17. The method of claim 15, further comprising compressing said
vertebral body against said first interbody implant and inserting
bone grafting material in said first interbody implant.
18. The method of claim 15, wherein said physical property
comprises at least one of a length, a surface area, and a
lordosis.
19. The method of claim 15, wherein said direction comprises at
least one of an anterior direction, a posterior direction, and a
lateral direction with respect to said vertebral body.
20. The method of claim 15, wherein a flange surface of said
flanged end is adapted to provide at least one of a torsional
property, an axial property, and a shear property to said first
interbody implant, and wherein said teeth are adapted to provide a
mechanical interlock between said first interbody implant and said
endplates of said vertebral body.
Description
BACKGROUND
[0001] 1. Technical Field
[0002] The embodiments herein generally relate to medical devices,
and more particularly, to a flanged interbody device used during
orthopedic surgeries.
[0003] 2. Description of the Related Art
[0004] Anterior lumbar interbody fusion (ALIF), posterior lumbar
interbody fusion (PLIF), and transforaminal lumbar interbody fusion
(TLIF) are common spinal fusion procedures for fusing and
stabilizing vertebrae.
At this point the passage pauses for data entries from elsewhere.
(** ** [__init__] *)

(** C10: with a non-empty [instances] list the constructor never
    returns.  When the [AgentCheck] constructor returns, the first
    iteration of the set-up loop raises the [TypeError] of a call that
    lacks the [instance] argument, with the configuration map still
    empty; when the [AgentCheck] constructor raises, that exception is
    the outcome.  In both cases the only logged call is the one to the
    [AgentCheck] constructor, so the builder has not run. *)
Theorem init_fails_on_first_instance
    (name : string) (init_config agentConfig : dict)
    instance (rest : list dict) (defaults : gmap string dict)
    (default_ns : option string) m :
  __init__ name init_config agentConfig (Some (instance :: rest))
           defaults default_ns m =
    (match agent_check_init name init_config agentConfig
             (Some (instance :: rest)) (world m) with
     | (Ok _, w) =>
         (Raise (TypeError
            "get_scraper_config() missing 1 required positional argument: 'instance'"),
          Machine (Coordinator ∅ defaults default_ns (NAMESPACE (self m))) w
                  (calls m ++ [CallAgentInit name init_config agentConfig
                                             (Some (instance :: rest))]))
     | (Raise e, w) =>
         (Raise e,
          Machine (self m) w
                  (calls m ++ [CallAgentInit name init_config agentConfig
                                             (Some (instance :: rest))]))
     end)
  /\ fst (__init__ name init_config agentConfig (Some (instance :: rest))
                   defaults default_ns m) <> Ok tt
  /\ count_calls is_create
       (added m (snd (__init__ name init_config agentConfig
                               (Some (instance :: rest))
                               defaults default_ns m))) = 0.
Proof.
  unfold __init__, super_init, bind, extern, added.
  destruct (agent_check_init name init_config agentConfig
              (Some (instance :: rest)) (world m)) as [[[]|e] w]; simpl;
    rewrite drop_app_length; repeat split; discriminate.
Qed.

(** With no instance to set up, the constructor returns when the
    [AgentCheck] constructor does, leaving an empty map. *)
Lemma init_without_instances
    (name : string) (init_config agentConfig : dict)
    (defaults : gmap string dict) (default_ns : option string) m w :
  agent_check_init name init_config agentConfig (Some []) (world m)
    = (Ok tt, w) ->
  __init__ name init_config agentConfig (Some []) defaults default_ns m =
    (Ok tt,
     Machine (Coordinator ∅ defaults default_ns (NAMESPACE (self m))) w
             (calls m ++ [CallAgentInit name init_config agentConfig
                                        (Some [])])).
Proof.
  intros Hsuper. unfold __init__, super_init, bind, extern.
  rewrite Hsuper. reflexivity.
Qed.

(** ** The submission paths *)

(** What a submission does, by the outcome of [_metric_tags]: one call
    to the primitive of its kind under the namespaced name, or the
    exception and nothing else. *)
Lemma submit_outcome (kind : submission_kind) (metric_name : string)
    (val : Val) (mt : metric) (arg : tags_argument)
    (hostname : option string) m :
  submit kind metric_name val mt arg hostname m =
    match _metric_tags metric_name val mt arg hostname with
    | Ok tags =>
        host_primitive kind (NAMESPACE (self m) +:+ "." +:+ metric_name)
                       val tags hostname m
    | Raise e => (Raise e, m)
    end.
Proof.
  destruct kind; simpl;
    unfold _submit_rate, _submit_gauge, _submit_monotonic_count, bind,
      lift_result, namespaced, get_self, ret, rate, gauge, monotonic_count;
    destruct (_metric_tags metric_name val mt arg hostname); reflexivity.
Qed.

Lemma submit_added (kind : submission_kind) (metric_name : string)
    (val : Val) (mt : metric) (arg : tags_argument)
    (hostname : option string) m :
  added m (snd (submit kind metric_name val mt arg hostname m)) =
    match _metric_tags metric_name val mt arg hostname with
    | Ok tags =>
        [CallSubmit kind (NAMESPACE (self m) +:+ "." +:+ metric_name)
                    val tags hostname]
    | Raise _ => []
    end.
Proof.
  rewrite submit_outcome. unfold added.
  destruct (_metric_tags metric_name val mt arg hostname).
  - unfold host_primitive. rewrite extern_calls. apply drop_app_length.
  - simpl. apply drop_all.
Qed.

Lemma submit_self (kind : submission_kind) (metric_name : string)
    (val : Val) (mt : metric) (arg : tags_argument)
    (hostname : option string) m :
  self (snd (submit kind metric_name val mt arg hostname m)) = self m.
Proof.
  rewrite submit_outcome.
  destruct (_metric_tags metric_name val mt arg hostname);
    [apply extern_self | reflexivity].
Qed.

(** ** The configuration map over the life of a coordinator *)

(** A host call leaves the coordinator alone or is, for the
    coordinator, a [get_scraper_config] on the endpoint it asks for. *)
Lemma serve_self (c : method_call Val) m :
  self (serve c m) = self m \/
  exists endpoint instance,
    requested c = {[ endpoint ]} /\
    self (serve c m) = self (snd (get_scraper_config endpoint instance m)).
Proof.
  destruct c as [instance | endpoint instance | kind n v mt arg h | args kw];
    simpl.
  - rewrite check_self.
    destruct (instance !! "prometheus_url") as [[| endpoint | l]|]; simpl;
      eauto.
  - eauto.
  - left. apply submit_self.
  - left. apply extern_self.
Qed.

Lemma serve_keeps (c : method_call Val) m e cfg :
  config_map (self m) !! e = Some cfg ->
  config_map (self (serve c m)) !! e = Some cfg.
Proof.
  intros Hin. destruct (serve_self c m) as [-> | (endpoint & i & _ & ->)].
  - assumption.
  - now apply get_scraper_config_keeps.
Qed.

Lemma serve_dom (c : method_call Val) m :
  dom (config_map (self (serve c m)))
    ⊆ dom (config_map (self m)) ∪ requested c.
Proof.
  destruct (serve_self c m) as [-> | (endpoint & i & -> & ->)].
  - apply union_subseteq_l.
  - apply get_scraper_config_dom.
Qed.

Lemma serve_all_keeps cs : forall m e cfg,
  config_map (self m) !! e = Some cfg ->
  config_map (self (serve_all cs m)) !! e = Some cfg.
Proof.
  induction cs as [|c cs IH]; intros m e cfg Hin; simpl.
  - assumption.
  - apply IH. now apply serve_keeps.
Qed.

Lemma serve_all_dom cs : forall m,
  dom (config_map (self (serve_all cs m)))
    ⊆ dom (config_map (self m)) ∪ requested_all cs.
Proof.
  induction cs as [|c cs IH]; intros m; unfold requested_all; simpl.
  - apply union_subseteq_l.
  - etransitivity; [apply IH|]. fold (requested_all cs).
    apply union_least.
    + etransitivity; [apply serve_dom|].
      apply union_mono_l, union_subseteq_l.
    + etransitivity; [|apply union_subseteq_r]. apply union_subseteq_r.
Qed.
In these procedures, interbody spacers are
placed within the intervertebral disc space. They are responsible
for transmitting load across the disc space from one vertebra to
the other. The spacer serves as a temporary column or structural
support until fusion occurs. The loads across the interbody spacer
include the weight of the person and any load being carried by the
person.
[0005] Peripheral walls of the vertebrae are the strongest bones on
vertebral endplates whereas subchondral bone (e.g., bone beneath
cartilage) is the soft and weaker bone. Anterior column support may
fail if the interbody spacer subsides through the vertebral
endplates. Also, if the interbody spacer subsides the entire load
is transferred to soft subchondral bone. Consequently, this may
lead to increased pain and potentially neurologic complications. It
may also lead to malunion, which is a successful fusion but with
the vertebrae in nonanatomic alignment or suboptimal alignment.
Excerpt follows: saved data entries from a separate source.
(** The spread of a day, when defined, is at least 0. *)
Theorem daily_spread_nonneg (g : list hourly) (s : Q) :
  daily_spread g = Some s -> 0 <= s.
Proof.
  intro H. destruct (Nat.lt_ge_cases (length g) 8) as [Hlt|Hge].
  - rewrite daily_spread_short_day in H by exact Hlt. discriminate.
  - destruct (daily_spread_full_day g Hge) as [_ [_ Hd]]. rewrite Hd in H.
    injection H as <-.
    set (t := qsort (prices g)).
    assert (Hlen : (8 <= length t)%nat).
    { unfold t. rewrite (Permutation_length (qsort_perm _)). unfold prices. now rewrite length_map. }
    pose proof (bottom4_le_top4 t (qsort_sorted _) Hlen) as Hle.
    assert (Hq : qsum (firstn 4 t) * / 4 <= qsum (lastn 4 t) * / 4).
    { apply Qmult_le_compat_r; [exact Hle|]. apply Qle_bool_iff. reflexivity. }
    unfold Qdiv, Qminus. now apply Qle_minus_iff in Hq.
Qed.

Lemma in_somes {A} (l : list (option A)) (a : A) : In a (somes l) -> In (Some a) l.
Proof.
  induction l as [|[b|] l IH]; simpl; [tauto| |].
  - intros [->|H]; [now left|right; auto].
  - intro H; right; auto.
Qed.

Lemma qlen_pos {A} (l : list A) : l <> [] -> 0 < qlen l.
Proof.
  destruct l as [|a l]; [congruence|]. intros _. unfold qlen, Qlt. simpl. lia.
Qed.

(** When [calculate_monthly_stats] returns, a defined avg_spread is at
    least 0. *)
Theorem monthly_avg_spread_nonneg (df : list hourly) (out : list monthly_row) (m : monthly_row) (a : Q) :
  calculate_monthly_stats df = Ok out -> In m out -> avg_spread m = Fin a -> 0 <= a.
Proof.
  intros Hout Hm Ha. pose proof (monthly_avg_spread df out m Hout Hm) as H. cbv zeta in H.
  set (S := somes (map (fun k3 => daily_spread (group_rows ymd_key df k3))
                       (days_of_month df (mr_key m)))) in H.
  assert (HS : forall x, In x S -> 0 <= x).
  { intros x Hx. unfold S in Hx. apply in_somes, in_map_iff in Hx.
    destruct Hx as [k3 [Hk3 _]]. exact (daily_spread_nonneg _ _ Hk3). }
  destruct H as [Hnil Hne]. destruct S as [|s0 ss].
  - rewrite (Hnil eq_refl) in Ha. discriminate.
  - rewrite Hne in Ha by discriminate. injection Ha as <-.
    apply Qle_shift_div_l; [apply qlen_pos; discriminate|].
    setoid_replace (0 * qlen (s0 :: ss)) with 0 by ring.
    exact (qsum_nonneg (s0 :: ss) HS).
Qed.

(** * One row per month *)

Lemma groupby_apply_keys {A B} (kf : A -> key) (f : list A -> B) (l : list A) :
  map fst (groupby_apply kf f l) = group_keys kf l.
Proof. unfold groupby_apply. rewrite map_map. apply map_id. Qed.

(** [calculate_capture_prices] has exactly one row per (year, month) of its
    input, in sorted key order. *)
Theorem capture_prices_keys (df : list hourly) :
  map cp_key (capture_prices df) = group_keys ym_key df /\
  NoDup (map cp_key (capture_prices df)) /\
  (forall k, In k (map cp_key (capture_prices df)) <-> exists x, In x df /\ ym_key x = k).
Proof.
  destruct (capture_prices_rows df) as [pos E].
  assert (Hk : map cp_key (capture_prices df) = group_keys ym_key df).
  { rewrite E, map_map. transitivity (map (fun k => k) (group_keys ym_key df)).
    - apply map_ext. intro k. reflexivity.
    - apply map_id. }
  rewrite Hk. split; [reflexivity|]. split; [apply group_keys_nodup|]. intro k. apply in_group_keys.
Qed.

(** When [calculate_monthly_stats] returns, its rows are the (year, month)
    groups of the input, one each, in sorted key order: the inner merge with
    the monthly spreads drops no month. *)
Theorem monthly_stats_keys (df : list hourly) (out : list monthly_row) :
  calculate_monthly_stats df = Ok out ->
  map mr_key out = group_keys ym_key df /\ NoDup (map mr_key out).
Proof.
  unfold calculate_monthly_stats. destruct (daily_spreads df) as [ds|e] eqn:Hds; [|discriminate].
  simpl. intro Hout. injection Hout as <-. apply daily_spreads_ok in Hds. subst ds.
  rewrite map_map. cbn [mr_key]. rewrite merge_inner_keys.
  - rewrite groupby_apply_keys. split; [reflexivity|apply group_keys_nodup].
  - intros [k a] Hka. apply in_groupby_apply in Hka. destruct Hka as [Hk _].
    unfold monthly_spread. rewrite matching_groupby. cbn [fst].
    destruct (in_dec _ _ _) as [|Hn]; [reflexivity|exfalso; apply Hn].
    apply in_group_keys in Hk. destruct Hk as [x [Hx <-]].
    apply in_group_keys. exists (ymd_key x, daily_spread (group_rows ymd_key df (ymd_key x))).
    split; [|reflexivity].
    apply in_groupby_apply. split; [|reflexivity]. apply in_group_keys. eauto.
Qed.

(** * Counting negative hours *)

Lemma length_filter_le {A} (p : A -> bool) (l : list A) : (length (filter p l) <= length l)%nat.
Proof. induction l as [|a l IH]; simpl; [lia|]. destruct (p a); simpl; lia. Qed.

Lemma filter_nil_iff {A} (p : A -> bool) (l : list A) :
  filter p l = [] <-> forall x, In x l -> p x = false.
Proof.
  induction l as [|a l IH]; simpl; [tauto|].
  destruct (p a) eqn:Ea; split.
  - discriminate.
  - intro H. rewrite (H a (or_introl eq_refl)) in Ea. discriminate.
  - intros Hf x [<-|Hx]; [exact Ea|]. now apply IH.
  - intro H. apply IH. auto.
Qed.

Lemma Qltb_false (a b : Q) : Qltb a b = false <-> b <= a.
Proof. unfold Qltb. rewrite negb_false_iff. apply Qle_bool_iff. Qed.

(** neg_hours counts at most the hours of the month, and it is 0 exactly
    when no price of the month is below 0. *)
Theorem monthly_neg_hours (df : list hourly) (out : list monthly_row) (m : monthly_row) :
  calculate_monthly_stats df = Ok out -> In m out ->
  let G := group_rows ym_key df (mr_key m) in
  (0 < length G)%nat /\ (neg_hours (mr_agg m) <= length G)%nat /\
  (neg_hours (mr_agg m) = 0%nat <-> forall x, In x G -> 0 <= day_ahead_price_eur_mwh x).
Proof.
  intros Hout Hm G. destruct (monthly_row_shape df out m Hout Hm) as [Hk [Hagg _]].
  rewrite Hagg. cbn [neg_hours monthly_agg]. fold G.
  split; [|split].
  - pose proof (group_rows_nonempty ym_key df _ Hk) as Hne. fold G in Hne.
    destruct G; [congruence|simpl; lia].
  - apply length_filter_le.
  - rewrite length_zero_iff_nil, filter_nil_iff.
    split; intros H x Hx; apply Qltb_false; auto.
Qed.

(** * Months without negative prices *)

Lemma filter_all_true {A} (p : A -> bool) (l : list A) :
  (forall x, In x l -> p x = true) -> filter p l = l.
Proof.
  induction l as [|a l IH]; simpl; intro H; [reflexivity|].
  rewrite (H a (or_introl eq_refl)). f_equal. auto.
Qed.

(** When no price of the month is below 0, the positive-price filter keeps
    every hour and pv_price_pos equals pv_price. *)
Theorem pv_price_pos_eq_when_no_negative (df : list hourly) (r : cap_row) :
  In r (capture_prices df) ->
  (forall x, In x (group_rows ym_key df (cp_key r)) -> 0 <= day_ahead_price_eur_mwh x) ->
  pv_price_pos r = pv_price r.
Proof.
  intros H Hall. destruct (capture_row_shape df r H) as [k [pos [Hk [-> Hpos]]]].
  cbn [mk_capture agg_all cp_key] in Hall.
  assert (HF : filter nonneg_price (group_rows ym_key df k) = group_rows ym_key df k).
  { apply filter_all_true. intros x Hx. apply nonneg_price_true. auto. }
  rewrite HF in Hpos. destruct pos as [b|].
  - subst b. cbn [mk_capture agg_all agg_pos pv_price pv_price_pos option_map of_opt fst snd].
    reflexivity.
  - exfalso. exact (group_rows_nonempty ym_key df k Hk Hpos).
Qed.

(** * The yearly overview *)

Lemma group_rows_year (df : list hourly) (y : Z) :
  group_rows row_year (map (fun r => (r, solar_revenue_of r)) df) [y] =
  with_revenue (filter (fun x => Z.eqb (year x) y) df).
Proof.
  unfold group_rows, with_revenue. rewrite filter_map_swap. f_equal.
  apply filter_ext. intro x. unfold row_year, key_eqb. cbn [fst].
  destruct (key_dec [year x] [y]) as [E|E];
    destruct (Z.eqb_spec (year x) y) as [E'|E']; congruence.
Qed.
Furthermore, it may also lead to pseudarthrosis or failure of
fusion.
[0006] Interbody spacers are typically available as threaded
cylinders, screws, etc. Surface area is important to controlling
postoperative pain and achieving successful fusion. Conventional
implants tend to provide a limited amount of surface area.
Conventional implants also generally do not include any supporting
structure which can prevent decoupling of the implant from the
vertebrae, which gives rise to subsidence of the implants. Some
implants also suffer from the disadvantage of involving piercing
and tapping of vertebral endplates for insertion. Additionally,
restoration of natural curvature of the spine is also very
difficult. Most implants are available in different sizes (e.g.,
longer and wider implants). The longer implants may be clinically
specified but the wider implants are not desirable as the increased
width involves more of facet scissoring which leads to a decrease
in stability. Accordingly, there remains a need for a new interbody
device to prevent subsidence while increasing torsional
stability.
SUMMARY
[0007] In view of the foregoing, an embodiment herein provides a
flanged interbody device to prevent subsidence while increasing
torsional stability. The flanged interbody device includes an
implant to be inserted in a vertebral body. The implant includes a
first lateral portion, a second lateral portion, a top wall, a
bottom wall and teeth positioned on the top wall and the bottom
wall. The second lateral portion is positioned opposite to the
first lateral portion. The top wall and the bottom wall are
attached to the first lateral portion and the second lateral
portion. The bottom wall is positioned opposite to the top wall.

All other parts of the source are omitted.